Among the lines of the records, please find those that contain the word "elsewhere" and copy them.
══════════
(* ===== verification/Tables.v ===== *)
(** * The tables of PostgreSQL, and sessions on them

    The rows are those of internal/store/migrations/*.sql, with one record per
    table. A [jsonb] column that holds the encoding of a value is represented
    by the value as it is read back; [toJson...] say which values json.Marshal
    refuses. A [timestamptz] holds microseconds. A [uuid] is its canonical
    text, the one the program's identifiers have; PostgreSQL reads other
    spellings of it too, and prints back this one: the model takes a text that
    is not canonical for one the server refuses.

    A Go call is a session: a sequence of exchanges with the server, some in a
    transaction. Each may fail, the [n]-th of a call with [fault n]; a failure
    may come before the statement took effect or after it, when only the
    answer is lost. Everything PostgreSQL itself does (isolation of concurrent
    transactions included: a call is one step) is its documented behaviour. *)

From stdpp Require Import base gmap strings list numbers sorting.
From Stdlib Require Import Ascii.
From S2P Require Import Prelude GoFloat GoBase GoTime Model Json Store.

(** ** Column types *)

(** A [timestamptz]: what pgx keeps of a [time.Time]. *)
Definition Microsecond : Duration := 1000%Z.
Definition timestamptz (t : Time) : Time := (t / Microsecond * Microsecond)%Z.

Definition isHex (c : Z) : bool := isDigit c || ((97 <=? c) && (c <=? 102))%Z.

(** The canonical text of a uuid: 8-4-4-4-12 lower-case hexadecimal digits. *)
Definition isUUID (s : string) : bool :=
  let l := bytesOf s in
  (length l =? 36)%nat
  && forallb id (imap (fun i c => if bool_decide (i ∈ [8; 13; 18; 23]) then (c =? 45)%Z else isHex c) l).

(** [integer] and [smallint]: out of range, pgx refuses to encode. *)
Definition isInt4 (n : Z) : bool := ((- 2 ^ 31 <=? n) && (n <? 2 ^ 31))%Z.
Definition isInt2 (n : Z) : bool := ((- 2 ^ 15 <=? n) && (n <? 2 ^ 15))%Z.

(** [int16(n)]. *)
Definition int16 (n : Z) : Z := wrapS 16 n.

(** An [interval] written as a [time.Duration] prints it. Below a millisecond
    Go prints "µs" or "ns", which PostgreSQL does not know; from there on it
    reads the text to the microsecond. *)
Definition interval (d : Duration) : option Duration :=
  if negb (d =? 0)%Z && (Z.abs d <? Millisecond)%Z then None
  else Some (roundHalfEven d Microsecond * Microsecond)%Z.

(** ** JSON columns: what json.Marshal accepts, as it is read back *)

Definition finiteFeature (f : FeatureState) : bool :=
  match f.(FeatureState.LastClose) with Some c => isFinite c | None => true end
  && forallb (fun kv => isFinite kv.2) (map_to_list (default ∅ f.(FeatureState.Indicators)))
  && forallb marshalCandle f.(FeatureState.Candles)
  && yearRange f.(FeatureState.FormingBar).

Definition toJsonSeries (st : SeriesEvaluationState) : option SeriesEvaluationState :=
  if yearRange st.(SeriesEvaluationState.LastOpenTime) && yearRange st.(SeriesEvaluationState.LastResetAt)
     && finiteFeature st.(SeriesEvaluationState.Confirmed) && finiteFeature st.(SeriesEvaluationState.Intrabar)
     && forallb (fun z => isFinite z.(Zone.Upper) && isFinite z.(Zone.Lower)) st.(SeriesEvaluationState.ActiveZones)
  then Some (readSeries st) else None.

Definition toJsonDefinition (st : DefinitionEvaluationState) : option DefinitionEvaluationState :=
  if yearRange st.(DefinitionEvaluationState.LastTriggerAt) && yearRange st.(DefinitionEvaluationState.LastAlertBar)
  then Some st else None.

Definition readIndicators (m : option (gmap string float64)) : option (gmap string float64) :=
  m ← m; if decide (m = ∅) then None else Some m.

Definition toJsonLegacy (st : EvaluationState) : option EvaluationState :=
  if yearRange st.(EvaluationState.LastTriggerAt) && yearRange st.(EvaluationState.LastOpenTime)
     && yearRange st.(EvaluationState.LastAlertBar) && yearRange st.(EvaluationState.FormingBar)
     && match st.(EvaluationState.LastClose) with Some c => isFinite c | None => true end
     && forallb (fun kv => isFinite kv.2) (map_to_list (default ∅ st.(EvaluationState.Indicators)))
  then Some (EvaluationState.mk st.(EvaluationState.LastTruth) st.(EvaluationState.LastTriggerAt)
    st.(EvaluationState.LastClose) (readIndicators st.(EvaluationState.Indicators))
    st.(EvaluationState.CandleColors) st.(EvaluationState.LastOpenTime) st.(EvaluationState.LastRevision)
    st.(EvaluationState.LastStatus) st.(EvaluationState.LastAlertBar) st.(EvaluationState.FormingBar)
    st.(EvaluationState.FormingColor)) else None.

Definition toJsonAlert (a : Alert) : option Alert :=
  if yearRange a.(Alert.TriggeredAt) && yearRange a.(Alert.EvaluatedAt)
     && forallb (fun f => isFinite f.(FactReference.Value)) a.(Alert.FactsUsed)
  then Some a else None.

Definition toJsonRule (r : Rule) : option Rule := _ ← encodeRule r; Some r.

(** ** Rows *)

Module DefinitionRow.
Record DefinitionRow := mk {
  id : string; version : Z; definition_hash : string; name : string; enabled : bool;
  dataset : string; symbol : string; timeframe : string; rule : Rule; evaluation_mode : string;
  trigger_mode : string; cooldown_seconds : Z; created_at : Time; updated_at : Time;
  archived_at : option Time; effective_at : Time }.
End DefinitionRow.
Abbreviation DefinitionRow := DefinitionRow.DefinitionRow.

Module InboxRow.
Record InboxRow := mk { payload : Observation; received_at : Time }.
End InboxRow.
Abbreviation InboxRow := InboxRow.InboxRow.

(** The columns the statements of the program read; [fact] stands for the
    columns that are only written, copied from the alert. *)
Module EventRow.
Record EventRow := mk {
  id : string; cursor : Z; definition_id : string; source_event_id : string; series_key : string;
  triggered_at : Time; fact : Alert }.
End EventRow.
Abbreviation EventRow := EventRow.EventRow.

Module OutboxRow.
Record OutboxRow := mk {
  cursor : Z; alert_id : string; payload : Alert; attempts : Z; next_attempt_at : Time;
  locked_at : option Time; published_at : option Time; last_error : option string; created_at : Time }.
End OutboxRow.
Abbreviation OutboxRow := OutboxRow.OutboxRow.

(** A checkpoint: the partition, NULL for rows from before partitions. *)
Module StateRow.
Record StateRow {A : Type} := mk { partition_id : option Z; state : A }.
Arguments StateRow : clear implicits.
Arguments mk {A} _ _.
End StateRow.
Abbreviation StateRow := StateRow.StateRow.

Module LeaseRow.
Record LeaseRow := mk { owner_id : string; expires_at : Time }.
End LeaseRow.
Abbreviation LeaseRow := LeaseRow.LeaseRow.

(** The tables, by primary key; events and the outbox in the order of
    insertion. The two sequences give the cursors: what a transaction took
    from them is not given back. *)
Module Database.
Record Database := mk {
  alert_definitions : gmap string DefinitionRow;
  alert_inbox : gmap string InboxRow;
  alert_rule_state : gmap (string * string) EvaluationState;
  alert_events : list EventRow;
  alert_event_outbox : list OutboxRow;
  alert_series_runtime_state : gmap string (StateRow SeriesEvaluationState);
  alert_definition_runtime_state : gmap (string * string) (StateRow DefinitionEvaluationState);
  alert_partition_leases : gmap Z LeaseRow;
  alert_events_cursor_seq : Z;
  alert_event_outbox_cursor_seq : Z }.

Definition empty : Database := mk ∅ ∅ ∅ [] [] ∅ ∅ ∅ 0 0.

Definition with_definitions d x := mk x d.(alert_inbox) d.(alert_rule_state) d.(alert_events)
  d.(alert_event_outbox) d.(alert_series_runtime_state) d.(alert_definition_runtime_state)
  d.(alert_partition_leases) d.(alert_events_cursor_seq) d.(alert_event_outbox_cursor_seq).
Definition with_inbox d x := mk d.(alert_definitions) x d.(alert_rule_state) d.(alert_events)
  d.(alert_event_outbox) d.(alert_series_runtime_state) d.(alert_definition_runtime_state)
  d.(alert_partition_leases) d.(alert_events_cursor_seq) d.(alert_event_outbox_cursor_seq).
Definition with_rule_state d x := mk d.(alert_definitions) d.(alert_inbox) x d.(alert_events)
  d.(alert_event_outbox) d.(alert_series_runtime_state) d.(alert_definition_runtime_state)
  d.(alert_partition_leases) d.(alert_events_cursor_seq) d.(alert_event_outbox_cursor_seq).
Definition with_events d x seq := mk d.(alert_definitions) d.(alert_inbox) d.(alert_rule_state) x
  d.(alert_event_outbox) d.(alert_series_runtime_state) d.(alert_definition_runtime_state)
  d.(alert_partition_leases) seq d.(alert_event_outbox_cursor_seq).
Definition with_outbox d x seq := mk d.(alert_definitions) d.(alert_inbox) d.(alert_rule_state)
  d.(alert_events) x d.(alert_series_runtime_state) d.(alert_definition_runtime_state)
  d.(alert_partition_leases) d.(alert_events_cursor_seq) seq.
Definition with_series d x := mk d.(alert_definitions) d.(alert_inbox) d.(alert_rule_state)
  d.(alert_events) d.(alert_event_outbox) x d.(alert_definition_runtime_state)
  d.(alert_partition_leases) d.(alert_events_cursor_seq) d.(alert_event_outbox_cursor_seq).
Definition with_definition_states d x := mk d.(alert_definitions) d.(alert_inbox) d.(alert_rule_state)
  d.(alert_events) d.(alert_event_outbox) d.(alert_series_runtime_state) x
  d.(alert_partition_leases) d.(alert_events_cursor_seq) d.(alert_event_outbox_cursor_seq).
Definition with_leases d x := mk d.(alert_definitions) d.(alert_inbox) d.(alert_rule_state)
  d.(alert_events) d.(alert_event_outbox) d.(alert_series_runtime_state)
  d.(alert_definition_runtime_state) x d.(alert_events_cursor_seq) d.(alert_event_outbox_cursor_seq).

(** The tables of [d], the sequences of [d']. *)
Definition rollback d d' := mk d.(alert_definitions) d.(alert_inbox) d.(alert_rule_state) d.(alert_events)
  d.(alert_event_outbox) d.(alert_series_runtime_state) d.(alert_definition_runtime_state)
  d.(alert_partition_leases) d'.(alert_events_cursor_seq) d'.(alert_event_outbox_cursor_seq).
End Database.
Abbreviation Database := Database.Database.

(** ** Sessions *)

Module Fault.
Inductive Fault :=
| Rejected (message : string)   (* the statement had no effect *)
| Lost (message : string).      (* it had, but the answer was lost *)
End Fault.
Abbreviation Fault := Fault.Fault.

(** What the next call finds: the server's clock, its faults, and the order in
    which it returns rows a statement does not order. *)
Module Server.
Record Server := mk {
  now : Time;
  fault : nat -> option Fault;
  ruleStates : list (string * string);
  claimed : list Z }.
End Server.
Abbreviation Server := Server.Server.

(** A statement: an error of SQL leaves the tables alone. *)
Definition StatementOn (D A : Type) : Type := Server -> D -> (string + A) * D.

(** A session counts its exchanges. *)
Definition SessionOn (D A : Type) : Type := Server -> nat * D -> Res StoreError A * (nat * D).

Section Sessions.
Context {D : Type}.
Implicit Types srv : Server.

Definition ret {A} (a : A) : SessionOn D A := fun _ s => (Ok a, s).
Definition throw {A} (e : StoreError) : SessionOn D A := fun _ s => (Err e, s).
Definition bind {A B} (c : SessionOn D A) (f : A -> SessionOn D B) : SessionOn D B := fun srv s =>
  match c srv s with
  | (Ok a, s') => f a srv s'
  | (Err e, s') => (Err e, s')
  | (Panic, s') => (Panic, s')
  end.

(** [pool.Exec], [tx.Query] and the like. *)
Definition exec {A} (statement : StatementOn D A) : SessionOn D A := fun srv '(n, d) =>
  match srv.(Server.fault) n with
  | Some (Fault.Rejected message) => (Err (ErrBackend message), (S n, d))
  | Some (Fault.Lost message) => (Err (ErrBackend message), (S n, (statement srv d).2))
  | None =>
      match statement srv d with
      | (inl message, d') => (Err (ErrBackend message), (S n, d'))
      | (inr a, d') => (Ok a, (S n, d'))
      end
  end.

(** [BeginTx], the body, and [Commit] if the body asks for it; the deferred
    [Rollback] otherwise. *)
Definition transactionOn {A} (rollback : D -> D -> D) (body : SessionOn D (A * bool)) : SessionOn D A := fun srv '(n, d) =>
  match srv.(Server.fault) n with
  | Some (Fault.Rejected message) | Some (Fault.Lost message) => (Err (ErrBackend message), (S n, d))
  | None =>
      match body srv (S n, d) with
      | (Ok (a, true), (n', d')) =>
          match srv.(Server.fault) n' with
          | None => (Ok a, (S n', d'))
          | Some (Fault.Rejected message) => (Err (ErrBackend message), (S n', rollback d d'))
          | Some (Fault.Lost message) => (Err (ErrBackend message), (S n', d'))
          end
      | (Ok (a, false), (n', d')) => (Ok a, (n', rollback d d'))
      | (Err e, (n', d')) => (Err e, (n', rollback d d'))
      | (Panic, (n', d')) => (Panic, (n', rollback d d'))
      end
  end.

(** [for _, x := range l { ... }] with early returns. *)
Fixpoint each {A S} (f : S -> A -> SessionOn D S) (s : S) (l : list A) : SessionOn D S :=
  match l with
  | [] => ret s
  | x :: rest => bind (f s x) (fun s' => each f s' rest)
  end.
End Sessions.

Declare Scope session_scope.
Delimit Scope session_scope with session.
Notation "'let*' x := c 'in' f" := (bind c (fun x => f))
  (at level 200, x pattern, right associativity) : session_scope.

(** On the tables of the program. *)
Abbreviation Statement := (StatementOn Database).
Abbreviation Session := (SessionOn Database).
Definition transaction {A} (body : Session (A * bool)) : Session A := transactionOn Database.rollback body.
Lemma keepsKeys_publish now : keepsKeys (publishRow now).
Proof. done. Qed.
Lemma keepsKeys_fail message now : keepsKeys (failRow message now).
Proof. done. Qed.

Lemma perform_sound c srv d : coreOk d -> coreOk (perform c srv (0, d)).2.2.
Proof.
  intros Hd.
  assert (forall A (s : Session A), soundCall s -> coreOk (s srv (0, d)).2.2) as Hs.
  { intros A s Hs. by apply (Hs (alert_events_cursor_seq d) (alert_event_outbox_cursor_seq d) srv 0 d). }
  destruct c; cbn [perform]; rewrite ?discard_state; apply Hs.
  - unfold CreateDefinition. case_goal; auto with alerts.
  - apply sound_SetEnabled.
  - apply sound_ArchiveDefinition.
  - apply sound_ApplyObservation.
  - apply sound_CommitRuntimeBatch.
  - apply sound_exec, sound_claimOutbox.
  - apply sound_exec, sound_updateOutbox, keepsKeys_publish.
  - apply sound_exec, sound_updateOutbox, keepsKeys_fail.
  - apply sound_Maintain.
  - apply sound_AcquirePartitions.
  - apply sound_bind; [|intros; apply sound_ret]. apply sound_exec, sound_renewLeases.
  - apply sound_ReleasePartitions.
Qed.

Lemma perform_complete c srv d : coreOk d -> complete d -> complete (perform c srv (0, d)).2.2.
Proof.
  intros Hc Hd.
  assert (forall id f, (forall now, keepsKeys (f now)) -> keeps complete (exec (updateOutbox id f))) as Hu.
  { intros id f Hf. apply keeps_exec. intros srv' t Ht. unfold updateOutbox. case_goal; [done|].
    apply complete_map; [|done]. intros row. case_goal; [apply Hf|done]. }
  destruct c; cbn [perform]; rewrite ?discard_state;
    [..|by apply completes_CommitRuntimeBatch| | | | | | |]; revert d Hc Hd; intros d _; generalize 0; intros n;
    revert srv n d; match goal with |- forall srv n d, complete d -> complete (?s srv (n, d)).2.2 => change (keeps complete s) end.
  - unfold CreateDefinition. case_goal; [unfold upsertDefinition; elsewhere|auto with alerts].
  - unfold SetEnabled. elsewhere.
  - unfold ArchiveDefinition. apply keeps_bind; [elsewhere|]. intros k. case_goal; auto with alerts.
  - apply complete_ApplyObservation.
  - apply keeps_exec. intros srv d Hd. unfold claimOutbox. destruct (limited _ _); [done|].
    apply complete_map; [|done]. intros row. by case_goal.
  - apply Hu, keepsKeys_publish.
  - apply Hu, keepsKeys_fail.
  - unfold Maintain. apply keeps_bind; [case_goal; [apply complete_deleteEvents|auto with alerts]|].
    intros k. apply keeps_bind; [|auto with alerts].
    case_goal; [unfold deleteInbox; elsewhere|auto with alerts].
  - unfold AcquirePartitions. case_goal; [auto with alerts|].
    apply keeps_transaction; [by intros d d' Hd _|]. apply keeps_bind; [unfold acquireLeases; elsewhere|].
    intros k. case_goal; auto with alerts.
  - unfold RenewPartitions. apply keeps_bind; [unfold renewLeases; elsewhere|auto with alerts].
  - unfold ReleasePartitions. elsewhere.
Qed.

(** The tables after a history of calls, each with the server it met. *)
Definition history (calls : list (Server * Call)) : Database :=
  foldl (fun d '(srv, c) => (perform c srv (0, d)).2.2) Database.empty calls.

Lemma coreOk_empty : coreOk Database.empty.
Proof.
  split; simpl; try apply map_Forall_empty; [| |intros id id' row row'; by rewrite lookup_empty];
    repeat constructor.
Qed.

Lemma history_ok calls : tablesOk (history calls).
Proof.
  unfold history. induction calls as [|[srv c] calls IH] using rev_ind.
  { split; [apply coreOk_empty|]. intros id. simpl. set_solver. }
  rewrite foldl_app. simpl. destruct IH. split; [by apply perform_sound|by apply perform_complete].
Qed.

(** C9: the tables stay in order. After any calls of the repository, in any
    order, whatever fails on the way and whichever answers are lost, the
    identifiers, the cursors and the (definition, source event) pairs of the
    alerts are unique, the cursors grow in the order of insertion, every
    reference leads to a row, the constraints of the definitions hold and a
    hash has one definition; and the outbox is transactional: the alerts that
    are recorded are exactly those that are queued for publication. *)
Theorem tables_in_order (calls : list (Server * Call)) :
  coreOk (history calls) /\
  (forall id, id ∈ EventRow.id <$> alert_events (history calls) <->
              id ∈ OutboxRow.alert_id <$> alert_event_outbox (history calls)).
Proof.
  destruct (history_ok calls) as [Hc Hd]. split; [done|]. intros id. split; [apply Hd|]. intros (row & -> & Hrow)%list_elem_of_fmap.
  destruct (core_outbox _ Hc) as [_ _ O3]. rewrite Forall_forall in O3. by apply O3.
Qed.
══════════
- Answer for the task:
  - unfold CreateDefinition. case_goal; [unfold upsertDefinition; elsewhere|auto with alerts].
  - unfold SetEnabled. elsewhere.
  - unfold ArchiveDefinition. apply keeps_bind; [elsewhere|]. intros k. case_goal; auto with alerts.
    case_goal; [unfold deleteInbox; elsewhere|auto with alerts].
    apply keeps_transaction; [by intros d d' Hd _|]. apply keeps_bind; [unfold acquireLeases; elsewhere|].
  - unfold RenewPartitions. apply keeps_bind; [unfold renewLeases; elsewhere|auto with alerts].
  - unfold ReleasePartitions. elsewhere.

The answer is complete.